Yet another security breach has compromised the personal information of several T-Mobile customers in the US. Hackers were able to access data about the carrier’s prepaid customers, the company said in its disclosure to affected users. According to T-Mobile, customer names, billing addresses, phone numbers, account numbers, rate plans, and any other additional plan features were all left exposed to hackers. The company assured that sensitive information like credit card details, social security numbers, and passwords was not affected.
T-Mobile says it is reaching out to all affected customers individually. If you’re among those affected, you should have received an SMS by now. However, if you have switched carriers or have changed numbers, then you may not receive it. You can still contact T-Mobile at [email protected] or by dialing 611 from your T-Mobile phone and ask for confirmation. The telecommunications giant has also notified law enforcement of the breach.

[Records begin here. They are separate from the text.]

Lemma score_drop n (t : list R) k : score (drop n t) k = score t (n + k).
Proof.
  unfold score. revert t. induction n as [|n IH]; intros t; [reflexivity|].
  destruct t as [|x t]; simpl; [destruct k; reflexivity|apply IH].
Qed.

Lemma take_tabulate n (t : list R) :
  (n <= length t)%nat -> take n t = tabulate n (score t).
Proof.
  revert t. induction n as [|n IH]; intros t Hn; [reflexivity|].
  destruct t as [|x t]; simpl in *; [lia|].
  rewrite IH by lia. reflexivity.
Qed.

(** The rows of a reshaped tensor, by positions. *)
Lemma rows_tabulate eta n (t : list R) :
  length t = (eta * n)%nat ->
  tf.rows eta n t = tabulate2 eta n (neg_matrix n t).
Proof.
  unfold tabulate2. revert t. induction eta as [|eta IH]; intros t Hlen;
    [reflexivity|].
  cbn [tf.rows tabulate]. f_equal.
  - rewrite take_tabulate by lia. apply tabulate_ext. intros j.
    unfold neg_matrix. reflexivity.
  - rewrite IH by (rewrite length_drop; lia).
    apply tabulate_ext. intros i. apply tabulate_ext. intros j.
    unfold neg_matrix. rewrite score_drop. f_equal. lia.
Qed.

Lemma map_tabulate2 (g : R -> R) eta n m :
  map (map g) (tabulate2 eta n m) = tabulate2 eta n (fun i j => g (m i j)).
Proof.
  unfold tabulate2. rewrite map_tabulate. apply tabulate_ext. intros i.
  apply map_tabulate.
Qed.

Lemma zip_with_tabulate2 (h : R -> R -> R) eta n m m' :
  zip_with (zip_with h) (tabulate2 eta n m) (tabulate2 eta n m')
  = tabulate2 eta n (fun i j => h (m i j) (m' i j)).
Proof.
  unfold tabulate2. rewrite zip_with_tabulate. apply tabulate_ext. intros i.
  apply zip_with_tabulate.
Qed.

Lemma reduce_sum2_tabulate2 eta n m :
  tf.reduce_sum2 (tabulate2 eta n m)
  = sum_over eta (fun i => sum_over n (m i)).
Proof.
  unfold tf.reduce_sum2, tabulate2. rewrite map_tabulate, reduce_sum_tabulate.
  apply sum_over_ext. intros i _. apply reduce_sum_tabulate.
Qed.

Lemma reduce_sum_axis0_tabulate2 eta n m :
  tf.reduce_sum_axis0 n (tabulate2 eta n m)
  = tabulate n (fun j => sum_over eta (fun i => m i j)).
Proof.
  unfold tf.reduce_sum_axis0, tabulate2. revert m.
  induction eta as [|eta IH]; intros m.
  - simpl. apply replicate_tabulate.
  - cbn [tabulate foldr]. rewrite IH, zip_with_tabulate.
    apply tabulate_ext. intros j. rewrite sum_over_shift. reflexivity.
Qed.

Lemma softmax_axis0_tabulate2 eta n m :
  tf.softmax_axis0 n (tabulate2 eta n m)
  = tabulate2 eta n
      (fun i j => exp (m i j) / sum_over eta (fun k => exp (m k j))).
Proof.
  unfold tf.softmax_axis0, tf.exp. cbv zeta.
  rewrite map_tabulate2, reduce_sum_axis0_tabulate2.
  unfold tabulate2. rewrite map_tabulate. apply tabulate_ext. intros i.
  apply zip_with_tabulate.
Qed.

End Tables.

(** ** The two adversarial losses *)

Section Adversarial.
Local Open Scope R_scope.

Lemma map_rows_tabulate2 (F : list R -> list R) (g : R -> R) eta n m :
  (forall row, F row = map g row) ->
  map F (tabulate2 eta n m) = tabulate2 eta n (fun i j => g (m i j)).
Proof.
  intros HF. rewrite <- map_tabulate2. apply map_ext. exact HF.
Qed.

Lemma reshape_ok (t : list R) eta n :
  length t = (eta * n)%nat ->
  tf.reshape t eta n = Ok (tabulate2 eta n (neg_matrix n t)).
Proof.
  intros Hlen. unfold tf.reshape. rewrite decide_True by done.
  rewrite rows_tabulate by done. reflexivity.
Qed.

Lemma reshape_fails (t : list R) eta n :
  length t <> (eta * n)%nat -> tf.reshape t eta n = Raise IncompatibleShapes.
Proof. intros Hlen. unfold tf.reshape. rewrite decide_False; done. Qed.

(** The weights computed from the reshaped negatives. *)
Lemma p_neg_tensor alpha eta n (scores_neg : list R) :
  tf.softmax_axis0 n
    (map (tf.scalar_l Rmult alpha) (tabulate2 eta n (neg_matrix n scores_neg)))
  = tabulate2 eta n (p_neg alpha eta n scores_neg).
Proof.
  rewrite (map_rows_tabulate2 _ (Rmult alpha)) by reflexivity.
  rewrite softmax_axis0_tabulate2. reflexivity.
Qed.

Lemma nll_adversarial_tensor alpha eta scores_pos scores_neg :
  let n := length scores_pos in
  let scores_neg_reshaped := tabulate2 eta n (neg_matrix n scores_neg) in
  tf.reduce_sum (tf.negative (tf.log (tf.sigmoid scores_pos)))
  + tf.reduce_sum2
      (zip_with (zip_with Rmult)
         (tf.softmax_axis0 n (map (tf.scalar_l Rmult alpha) scores_neg_reshaped))
         (map (fun row => tf.negative (tf.log (tf.sigmoid (tf.negative row))))
            scores_neg_reshaped))
  = nll_adversarial_formula alpha eta scores_pos scores_neg.
Proof.
  intros n M. subst M. rewrite p_neg_tensor.
  rewrite (map_rows_tabulate2 _ (fun x => - ln (tf.sigmoid1 (- x))))
    by (intros row; unfold tf.negative, tf.log, tf.sigmoid;
        rewrite !map_map; reflexivity).
  rewrite zip_with_tabulate2, reduce_sum2_tabulate2.
  unfold tf.negative, tf.log, tf.sigmoid. rewrite !map_map, reduce_sum_map.
  reflexivity.
Qed.

Lemma self_adversarial_tensor margin alpha eta scores_pos scores_neg :
  let n := length scores_pos in
  let scores_neg_reshaped := tabulate2 eta n (neg_matrix n scores_neg) in
  tf.reduce_sum
    (tf.negative
       (tf.log (tf.sigmoid (tf.scalar_l Rminus margin (tf.negative scores_pos)))))
  - tf.reduce_sum2
      (zip_with (zip_with Rmult)
         (tf.softmax_axis0 n (map (tf.scalar_l Rmult alpha) scores_neg_reshaped))
         (map (fun row =>
                 tf.log (tf.sigmoid (tf.scalar_r Rminus (tf.negative row) margin)))
            scores_neg_reshaped))
  = self_adversarial_formula margin alpha eta scores_pos scores_neg.
Proof.
  intros n M. subst M. rewrite p_neg_tensor.
  rewrite (map_rows_tabulate2 _ (fun x => ln (tf.sigmoid1 (- x - margin))))
    by (intros row; unfold tf.negative, tf.log, tf.sigmoid, tf.scalar_r;
        rewrite !map_map; reflexivity).
  rewrite zip_with_tabulate2, reduce_sum2_tabulate2.
  unfold tf.negative, tf.log, tf.sigmoid, tf.scalar_l.
  rewrite !map_map, reduce_sum_map. reflexivity.
Qed.

Lemma nll_adversarial_apply_eq eta hyperparam_dict scores_pos scores_neg :
  exists self,
    __init__ NLLOriginalLoss eta hyperparam_dict = Ok self
    /\ _inputs_check self scores_pos scores_neg = Ok self
    /\ _dependencies self = []
    /\ apply self scores_pos scores_neg = _apply self scores_pos scores_neg
    /\ (length scores_neg = (eta * length scores_pos)%nat ->
        _apply self scores_pos scores_neg
        = Ok (nll_adversarial_formula (dict_get hyperparam_dict "alpha" 0.5) eta
                scores_pos scores_neg))
    /\ (length scores_neg <> (eta * length scores_pos)%nat ->
        _apply self scores_pos scores_neg = Raise IncompatibleShapes).
Proof.
  eexists. split; [reflexivity|]. split; [reflexivity|]. split; [reflexivity|].
  split; [apply apply_unfold|].
  unfold _apply, getitem. simpl. rewrite lookup_insert_eq. simpl. split.
  - intros Hlen. rewrite reshape_ok by done. simpl.
    rewrite nll_adversarial_tensor. reflexivity.
  - intros Hlen. rewrite reshape_fails by done. reflexivity.
Qed.

Lemma self_adversarial_apply_eq eta hyperparam_dict scores_pos scores_neg :
  exists self,
    __init__ SelfAdversarialLoss eta hyperparam_dict = Ok self
    /\ _inputs_check self scores_pos scores_neg = Ok self
    /\ _dependencies self = []
    /\ apply self scores_pos scores_neg = _apply self scores_pos scores_neg
    /\ (length scores_neg = (eta * length scores_pos)%nat ->
        _apply self scores_pos scores_neg
        = Ok (self_adversarial_formula (dict_get hyperparam_dict "margin" 3)
                (dict_get hyperparam_dict "alpha" 0.5) eta scores_pos scores_neg))
    /\ (length scores_neg <> (eta * length scores_pos)%nat ->
        _apply self scores_pos scores_neg = Raise IncompatibleShapes).
Proof.
  eexists. split; [reflexivity|]. split; [reflexivity|]. split; [reflexivity|].
  split; [apply apply_unfold|].
  unfold _apply, getitem. simpl.
  rewrite (lookup_insert_ne _ "alpha" "margin") by done.
  rewrite !lookup_insert_eq. simpl. split.
  - intros Hlen. rewrite reshape_ok by done. simpl.
    rewrite self_adversarial_tensor. reflexivity.
  - intros Hlen. rewrite reshape_fails by done. reflexivity.
Qed.

(** C5.  When [scores_neg] holds [eta] negatives for each of the [n]
    positives, [NLLOriginalLoss.apply] (nll-adversarial) returns
    [sum(-log(sigmoid(scores_pos))) + sum(p_neg * -log(sigmoid(-M)))],
    with [M] the negatives reshaped to [eta] rows of [n] columns and
    [p_neg] the softmax of [alpha * M] down each column. *)
Theorem nll_adversarial_apply_formula (eta : nat) (hyperparam_dict : gmap string R)
    (scores_pos scores_neg : list R) :
  length scores_neg = (eta * length scores_pos)%nat ->
  exists self,
    __init__ NLLOriginalLoss eta hyperparam_dict = Ok self
    /\ apply self scores_pos scores_neg
       = Ok (nll_adversarial_formula (dict_get hyperparam_dict "alpha" 0.5) eta
               scores_pos scores_neg).
Proof.
  intros Hlen.
  destruct (nll_adversarial_apply_eq eta hyperparam_dict scores_pos scores_neg)
    as (self & Hinit & _ & _ & Happly & Hok & _).
  exists self. split; [done|]. rewrite Happly. apply Hok. done.
Qed.

Lemma nll_adversarial_apply_formula_witness :
  length [2; 3; 4; 5] = (2 * length [1; 6])%nat
  /\ exists self,
       __init__ NLLOriginalLoss 2 ∅ = Ok self
       /\ apply self [1; 6] [2; 3; 4; 5]
          = Ok (nll_adversarial_formula (dict_get ∅ "alpha" 0.5) 2
                  [1; 6] [2; 3; 4; 5]).
Proof.
  split; [reflexivity|].
  apply (nll_adversarial_apply_formula 2 ∅ [1; 6] [2; 3; 4; 5]). reflexivity.
Defined.

(** C6.  When [scores_neg] holds [eta] negatives for each of the [n]
    positives, [SelfAdversarialLoss.apply] returns
    [sum(-log(sigmoid(margin - (-scores_pos))))
     - sum(p_neg * log(sigmoid(-M - margin)))],
    with [M] the negatives reshaped to [eta] rows of [n] columns and
    [p_neg] the softmax of [alpha * M] down each column. *)
Theorem self_adversarial_apply_formula (eta : nat) (hyperparam_dict : gmap string R)
    (scores_pos scores_neg : list R) :
  length scores_neg = (eta * length scores_pos)%nat ->
  exists self,
    __init__ SelfAdversarialLoss eta hyperparam_dict = Ok self
    /\ apply self scores_pos scores_neg
       = Ok (self_adversarial_formula (dict_get hyperparam_dict "margin" 3)
               (dict_get hyperparam_dict "alpha" 0.5) eta scores_pos scores_neg).
Proof.
  intros Hlen.
  destruct (self_adversarial_apply_eq eta hyperparam_dict scores_pos scores_neg)
    as (self & Hinit & _ & _ & Happly & Hok & _).
  exists self. split; [done|]. rewrite Happly. apply Hok. done.
Qed.

Lemma self_adversarial_apply_formula_witness :
  length [2; 3; 4; 5] = (2 * length [1; 6])%nat
  /\ exists self,
       __init__ SelfAdversarialLoss 2 {[ "margin" := 4 ]} = Ok self
       /\ apply self [1; 6] [2; 3; 4; 5]
          = Ok (self_adversarial_formula
                  (dict_get {[ "margin" := 4 ]} "margin" 3)
                  (dict_get {[ "margin" := 4 ]} "alpha" 0.5) 2
                  [1; 6] [2; 3; 4; 5]).
Proof.
  split; [reflexivity|].
  apply (self_adversarial_apply_formula 2 {[ "margin" := 4 ]} [1; 6] [2; 3; 4; 5]).
  reflexivity.
Defined.

Lemma p_neg_eta1 alpha n scores_neg j : p_neg alpha 1 n scores_neg 0 j = 1.
Proof.
  unfold p_neg. simpl. rewrite Rplus_0_l. unfold Rdiv.
  apply Rinv_r. apply Rgt_not_eq, exp_pos.
Qed.

Lemma nll_adversarial_formula_eta1 alpha scores_pos scores_neg :
  length scores_pos = length scores_neg ->
  nll_adversarial_formula alpha 1 scores_pos scores_neg
  = nll_unweighted_formula scores_pos scores_neg.
Proof.
  intros Hlen. unfold nll_adversarial_formula, nll_unweighted_formula.
  cbv zeta. rewrite <- Hlen. f_equal. simpl. rewrite Rplus_0_l.
  apply sum_over_ext. intros j _. rewrite p_neg_eta1. unfold neg_matrix. simpl.
  lra.
Qed.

T-Mobile advises all impacted users to change their account passwords and PIN codes immediately and says it’s always working on to improve security. “We take the security of your information very seriously. We truly regret that this incident occurred and apologize for any inconvenience this has caused you,” the company said in a statement.
Over one million customers affected
T-Mobile does not reveal as to how many people were affected, or when exactly the breach occurred. It says an incident that “impacted some of your personal information” was “recently identified and quickly corrected.”
“Our Cybersecurity team discovered and shut down malicious, unauthorized access to some information,” the company said in the statement.
However, a T-Mobile representative has indicated that “less than 1.5 percent” of customers were affected. Taking into account T-Mobile’s approximately 85 million users, the number of affected users adds up to just over 1.2 million.
A similar data breach had compromised the personal information of nearly two million T-Mobile customers last year as well. Details like names, billing zip codes, phone numbers, email addresses, and account numbers were breached, but no sensitive information was compromised.
Sprint is another major US telco to disclose a security breach this year. The company reported two separated incidents, once each in March and June. The former breach was made through Boost phone numbers and Boost.com PIN codes, whereas Sprint held Samsung’s official website responsible for the second breach.
Sprint and T-Mobile are pushing for a merger amid strong opposition from AGs across the states.